Opinion

To deliver on solar potential, Maine’s leaders must hold utilities accountable

By Tyler Adkins

After growing up in Piscataquis County, I left Maine to pursue a career in renewable energy. For more than a decade, I’ve been on the frontlines of the clean energy revolution in locales ranging from New York to Sweden, Zimbabwe to the Philippines. I’ve worked with businesses, governments, and utilities to develop effective policies and deploy money-saving, clean energy projects.

My ticket home came in 2019, when Gov. Janet Mills and a bipartisan Legislature repealed arbitrary restrictions on commercial and community solar development in Maine. These policies proved successful beyond expectation, prompting a pipeline of more than $5 billion of potential investment in Maine. In contrast to previous policies that largely benefited out-of-state energy users, these new policies promote community-scale projects with a modest footprint — usually rooftops or up to 25 acres — and generate energy for customers of Maine’s two largest utilities. 

Finally, I’d have the opportunity to use my skills and knowledge for the benefit of communities right here in Maine. 

Or so I thought.

From day one, Central Maine Power and Versant have fought efforts to connect solar projects to the grid.

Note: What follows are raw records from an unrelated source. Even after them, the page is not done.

(* ===== verification/DiskScenarios.v ===== *)
(** * Concrete runs of the default provider

    A disk on which everything works, and one on which a text is cut short, listed in the order
    of the names, with a printer and a reader of the few texts that the runs need, at which the
    hypotheses of the theorems of DiskStore.v hold. *)

From Stdlib Require Import Ascii.
From S2P Require Import Prelude Json StringUtils Prompt Conversations SessionManager Sessions Storage JsonStorage DiskStore.

Definition all_works : System := {|
  works := λ _ _ _, true; reaches := λ _ text _, String.length text; left_over := λ _ _, [] |}.

Lemma all_works_whole : writes_whole all_works.
Proof. intros p text d. reflexivity. Qed.

Definition by_name (X : gset string) : list string := elements X.

Lemma by_name_iff X x : x ∈ by_name X ↔ x ∈ X.
Proof. apply elem_of_elements. Qed.

Definition session_of (id : string) : Conversation := new_user_convo 10 id.

Definition index_json (entries : list json) : json :=
  JObject [("users", JObject [("bob", JArray entries)])].
Definition bob_entry : json := index_entry "bob_s1" "plans".

Definition known_ids : list string := ["bob_s1"; "bob_s2"; "bob_smith_s1"].

(** The texts: a conversation's is its id, and cannot be made once there are messages. *)
Definition print_json (j : json) : option string :=
  match find j "convo_id", find j "messages" with
  | Some (JString id), Some (JArray []) => if decide (id ∈ known_ids) then Some id else None
  | None, _ => Some (if user_entries "bob" j is Some (_ :: _) then "index" else "empty index")
  | _, _ => None
  end.

Definition scan_json (text : string) : option json :=
  if decide (text = "") then None
  else if decide (text = "index") then Some (index_json [bob_entry])
  else if decide (text = "empty index") then Some (index_json [])
  else if decide (text ∈ known_ids) then Some (conversation_json (session_of text))
  else None.

Definition above : path := ["memory"].
Definition root_dir : path := above ++ ["sessions"].

Lemma root_dir_plain : Forall plain (above ++ ["sessions"]).
Proof. by apply (bool_decide_unpack _). Qed.

Lemma root_dir_name : "sessions" ≠ "session_index" ∧ "sessions" ≠ "agentfiles".
Proof. done. Qed.

#[local] Instance a_provider : IStorageProvider Disk :=
  JsonStorageProvider all_works by_name scan_json print_json root_dir.
#[local] Instance a_store : ConversationStore Disk :=
  json_store all_works by_name scan_json print_json root_dir all_works_whole.

(** No room for the whole of the session [bob_s2]. *)
Definition tight : System := {|
  works := λ _ _ _, true;
  reaches := λ p text _, if decide (p = user_convo_path root_dir "bob_s2") then 3%nat
                         else String.length text;
  left_over := λ _ _, [] |}.

Definition tight_provider : IStorageProvider Disk :=
  JsonStorageProvider tight by_name scan_json print_json root_dir.
Abbreviation upsert_tight := (@upsert_conversation Disk tight_provider).

Definition disk0 : Disk := JsonStorageProvider_init all_works root_dir {| files := ∅; dirs := ∅ |}.

(** The session [id] is written. *)
Definition saved (id : string) (d : Disk) : Disk :=
  match upsert_tight (conversation_json (session_of id)) d with
  | Ok (_, d) => d
  | _ => d
  end.

Definition disk1 : Disk := saved "bob_s1" disk0.
Definition disk2 : Disk := saved "bob_smith_s1" disk1.
Definition disk3 : Disk := saved "bob_s2" disk2.
Definition disk4 : Disk := (@Storage.delete_super_user Disk tight_provider "bob" disk3).2.

Lemma known_cases id : id ∈ known_ids → id = "bob_s1" ∨ id = "bob_s2" ∨ id = "bob_smith_s1".
Proof. unfold known_ids. rewrite !elem_of_cons, elem_of_nil. tauto. Qed.

Lemma cut_unknown id n :
  id ∈ known_ids → (n < String.length id)%nat → scan_json (String.substring 0 n id) = None.
Proof.
  intros [->|[->| ->]]%known_cases Hn; simpl in Hn;
    repeat (destruct n as [|n]; [by vm_compute|try lia]).
Qed.

Lemma bob_storable id :
  id ∈ known_ids → json_storable scan_json print_json root_dir (session_of id).
Proof.
  intros Hid.
  assert (∀ text, print_json (conversation_json (session_of id)) = Some text → text = id) as Htext.
  { intros text. unfold print_json. simpl. case_decide; [|done]. by intros [= ->]. }
  apply json_ok_storable.
  - by apply known_cases in Hid as [->|[->| ->]]; apply new_user_convo_ok.
  - by apply known_cases in Hid as [->|[->| ->]]; apply (bool_decide_unpack _).
  - intros text ->%Htext. unfold scan_json.
    by apply known_cases in Hid as [->|[->| ->]].
  - intros text n ->%Htext. by apply cut_unknown.
Qed.

(** What the calls answer; the disks are not compared. *)
Definition wrote (r : exc (bool * Disk)) : bool := match r with Ok (b, _) => b | _ => false end.

Lemma saved_true id d :
  wrote (upsert_tight (conversation_json (session_of id)) d) = true →
  upsert_tight (conversation_json (session_of id)) d = Ok (true, saved id d).
Proof.
  unfold saved. destruct (upsert_tight _ d) as [[b d']| |]; cbn; [|done..]. by intros ->.
Qed.

Lemma saved_bob : upsert_tight (conversation_json (session_of "bob_s1")) disk0 = Ok (true, disk1).
Proof. apply saved_true. by vm_compute. Qed.

Lemma saved_smith :
  upsert_tight (conversation_json (session_of "bob_smith_s1")) disk1 = Ok (true, disk2).
Proof. apply saved_true. by vm_compute. Qed.

(** Cut short, and answered [true]. *)
Lemma saved_cut : upsert_tight (conversation_json (session_of "bob_s2")) disk2 = Ok (true, disk3).
Proof. apply saved_true. by vm_compute. Qed.

Lemma deleted_bob :
  @Storage.delete_super_user Disk tight_provider "bob" disk3 =
    ((@Storage.delete_super_user Disk tight_provider "bob" disk3).1, disk4).
Proof. apply surjective_pairing. Qed.

Abbreviation upserted_tight := (upserted tight print_json above "sessions").

Definition map1 : gmap string Conversation := (upserted_tight (session_of "bob_s1") disk0 ∅).2.
Definition map2 : gmap string Conversation :=
  (upserted_tight (session_of "bob_smith_s1") disk1 map1).2.
Definition map3 : gmap string Conversation := (upserted_tight (session_of "bob_s2") disk2 map2).2.
Definition map4 : gmap string Conversation :=
  filter (λ '(_, c), of_user "bob" c → left_in above "sessions" (user_dir root_dir "bob") disk4 c) map3.

(** What is in the map, along the run. *)
Definition in_map (m : gmap string Conversation) (id : string) : bool := bool_decide (is_Some (m !! id)).

Lemma map3_ids :
  in_map map3 "bob_s1" = true ∧ in_map map3 "bob_s2" = false ∧ in_map map3 "bob_smith_s1" = true.
Proof. by vm_compute. Qed.

Lemma map4_bob : map4 !! "bob_s1" = None.
Proof. by vm_compute. Qed.

Lemma map4_smith : map4 !! "bob_smith_s1" = Some (session_of "bob_smith_s1").
Proof. by vm_compute. Qed.

#[local] Opaque disk0 disk1 disk2 disk3 disk4.

Abbreviation step := (disk_step tight by_name scan_json print_json above "sessions").

Lemma write_step id d d' m :
  id ∈ known_ids → upsert_tight (conversation_json (session_of id)) d = Ok (true, d') →
  step (d, m) (d', (upserted_tight (session_of id) d m).2).
Proof.
  intros Hid H. apply (disk_upsert tight by_name scan_json print_json above "sessions"
    (session_of id) d true d' m); [by apply bob_storable|exact H].
Qed.

Lemma bob_steps : rtc step (disk0, ∅) (disk4, map4).
Proof.
  apply (rtc_l _ _ (disk1, map1)); [apply write_step; [set_solver|apply saved_bob]|].
  apply (rtc_l _ _ (disk2, map2)); [apply write_step; [set_solver|apply saved_smith]|].
  apply (rtc_l _ _ (disk3, map3)); [apply write_step; [set_solver|apply saved_cut]|].
  apply rtc_once. apply (disk_delete_user tight by_name scan_json print_json above "sessions"
    "bob" disk3 (@Storage.delete_super_user Disk tight_provider "bob" disk3).1 disk4 map3);
    [by apply (bool_decide_unpack _)|apply deleted_bob].
Qed.

Lemma disk0_holds : holds tight by_name scan_json print_json above "sessions" disk0 ∅.
Proof. apply init_holds, root_dir_plain. Qed.


(** *** Snapshots *)

Definition snapped (now : Z) (text : string) (d : Disk) : exc () * Disk :=
  save_snapshot now "bob_s1" [JString text] d.

Definition disk5 : Disk := (snapped 20 "one" disk1).2.

Lemma snapshots_numbered_witness :
  exists_ (snapshot_path root_dir "bob_s1" 1) disk1 = false ∧
  snapshot_count "bob_s1" disk5 = 1 ∧
  exists_ (snapshot_path root_dir "bob_s1" 2) disk5 = false.
Proof.
  assert (snapshot_count "bob_s1" disk1 = 0 ∧ snapshot_count "bob_s1" disk5 = 1) as [H0 H1]
    by by vm_compute.
  assert (∀ (now : Z) (text : string) d, snapshot_count "bob_s1" d < INT_MAX →
    exists_ (snapshot_path root_dir "bob_s1" (snapshot_count "bob_s1" d + 1)) d = false) as Hfree.
  { intros now text d Hd.
    apply (snapshots_numbered all_works by_name scan_json print_json above "sessions" now "bob_s1"
      [JString text] d (snapped now text d).1 (snapped now text d).2);
      [by apply (bool_decide_unpack _)|done|apply surjective_pairing]. }
  pose proof (Hfree 20 "one" disk1) as F0. pose proof (Hfree 30 "two" disk5) as F1.
  rewrite H0 in F0. rewrite H1 in F1. split_and!; [by apply F0|done|by apply F1].
Defined.

(** *** A text that cannot be made *)

(** The session with a message. *)
Definition told_session : Conversation :=
  let c := session_of "bob_s1" in {|
    cv_convo_id := cv_convo_id c; cv_user_id := cv_user_id c; cv_creator_pid := cv_creator_pid c;
    cv_state := cv_state c; cv_created_at_ms := cv_created_at_ms c;
    cv_last_activity_ms := 20; cv_turn_count := 1; cv_current_context_tokens := 1;
    cv_total_tokens_used := 1; cv_messages := [new_message 20 "user" "hello" (JObject [])];
    cv_metadata := cv_metadata c |}.

Lemma disk1_ok : disk_ok disk1.
Proof.
  apply (upsert_conversation_ok tight by_name scan_json print_json above "sessions"
    root_dir_plain (session_of "bob_s1") disk0 true disk1).
  - apply bob_storable. set_solver.
  - apply saved_bob.
  - apply (hd_disk _ _ _ _ _ _ _ _ disk0_holds).
Qed.

Lemma unwritable_conversation_lost_witness :
  Storage.get_conversation "bob_s1" disk1 = Ok (Some (conversation_json (session_of "bob_s1"))) ∧
  ∃ d, upsert_conversation (conversation_json told_session) disk1 = Ok (false, d) ∧
    Storage.get_conversation "bob_s1" d = Ok None.
Proof.
  split; [by vm_compute|].
  refine (unwritable_conversation_lost all_works by_name scan_json print_json above "sessions"
    told_session (conversation_json (session_of "bob_s1")) disk1 (λ _ _ _, eq_refl) _
    disk1_ok _ _ _ _ _).
  - by vm_compute.
  - split; simpl; try (unfold INT_MAX; lia). by repeat constructor.
  - by apply (bool_decide_unpack _).
  - by vm_compute.
  - by vm_compute.
  - by vm_compute.
Defined.

(** *** A session that is deleted *)

(** [bob] has one session, which is in the index. *)
Definition disk6 : Disk := with_files <[session_index_path root_dir := "index"]> disk1.
Definition deletion : exc bool * Disk := delete_session "bob_s1" disk6.
Definition listing : exc (list string) * Disk := list_sessions "bob" deletion.2.

Lemma deleted_session_returns_witness :
  deletion.1 = Ok true ∧ Storage.get_conversation "bob_s1" deletion.2 = Ok None ∧
  listing.1 = Ok ["bob_s1"] ∧ "bob_s1" ∈ ["bob_s1"].
Proof.
  assert (deletion.1 = Ok true) as Hd by by vm_compute.
  assert (listing.1 = Ok ["bob_s1"]) as Hl by by vm_compute.
  split_and!; [done|by vm_compute|done|].
  apply (deleted_session_returns all_works by_name scan_json print_json above "sessions"
    root_dir_plain root_dir_name (λ X x, proj1 (by_name_iff X x))
    eq_refl "bob_s1" "plans" disk6 true deletion.2 ["bob_s1"] listing.2
    all_works_whole (λ X x, proj2 (by_name_iff X x))).
  - done.
  - by apply (bool_decide_unpack _).
  - apply (bool_decide_eq_true_1 _). by vm_compute.
  - by vm_compute.
  - exists "empty index". split; by vm_compute.
  - rewrite <-Hd. apply surjective_pairing.
  - rewrite <-Hl. apply surjective_pairing.
Defined.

In other states, projects within this size range are approved within 90 days. In Maine, many applications submitted in 2019 are still awaiting study 18 months later. Those of us in the solar industry are expected to navigate a consistent flow of misleading and inaccurate information from the utilities. We’re supposed to accept retroactive changes to executed contracts, and coordinate with counterparties that rarely meet their commitments. Our utilities are not partners, or even negotiating in good faith.

The embarrassment I shoulder as a Mainer is a direct result of our leaders’ failure to hold the utilities accountable. Customers have spent tens of thousands of dollars in legal fees to get the Public Utilities Commission to enforce the rules as written. When interpreting rules, the commission often defers to CMP — the same CMP that fails to keep the lights on, spends millions on PR campaigns for lucrative side projects for out-of-state consumers and whose parent company recently failed to disclose to regulators in New Mexico more than $25 million in fines and penalties for failing to follow the rules in Maine, Connecticut and other states.

The public advocate’s office has done no better. CMP has consistently denied access to data that would allow solar companies to verify actual savings on customers’ monthly bills. They have designed bills for solar customers that are nearly impossible to decipher, providing an opening for bad actors to mislead and overcharge customers. Despite repeated pleas from my company and others to the public advocate’s office, they’ve been silent on the issue. I’m glad Mills has a chance to appoint new leadership in this office and hope she chooses someone who takes the role of consumer protection seriously.

Between the brazenness of our utilities, the complicity of regulators, and legislative consideration of retroactive policy changes that would strand projects designed to provide cost savings to schools, businesses, and residents across the state, Maine is reinforcing its reputation as an unreliable place to do business. The complete dysfunction rivals anything I’ve experienced across the globe.

We have the opportunity to live up to the motto on our flag, but our leaders must meet the needs of the moment. Beyond strongly worded statements, the publishing of reports and promises of investigations lies difficult work, including rigorous enforcement of existing regulations and protecting the rights of Mainers to build solar systems that offset their energy usage without delays and prohibitive costs imposed by the utilities.

Addressing climate change is an incredible opportunity to modernize our grid, create thousands of good-paying jobs and reduce our electricity costs. To do so, our leaders must lead from the front, with our shared interests in mind, not those looking to protect the status quo and their bottom line.

Adkins is chief revenue officer for UGE International, a leading developer of commercial and community solar projects. He grew up and currently lives in Monson.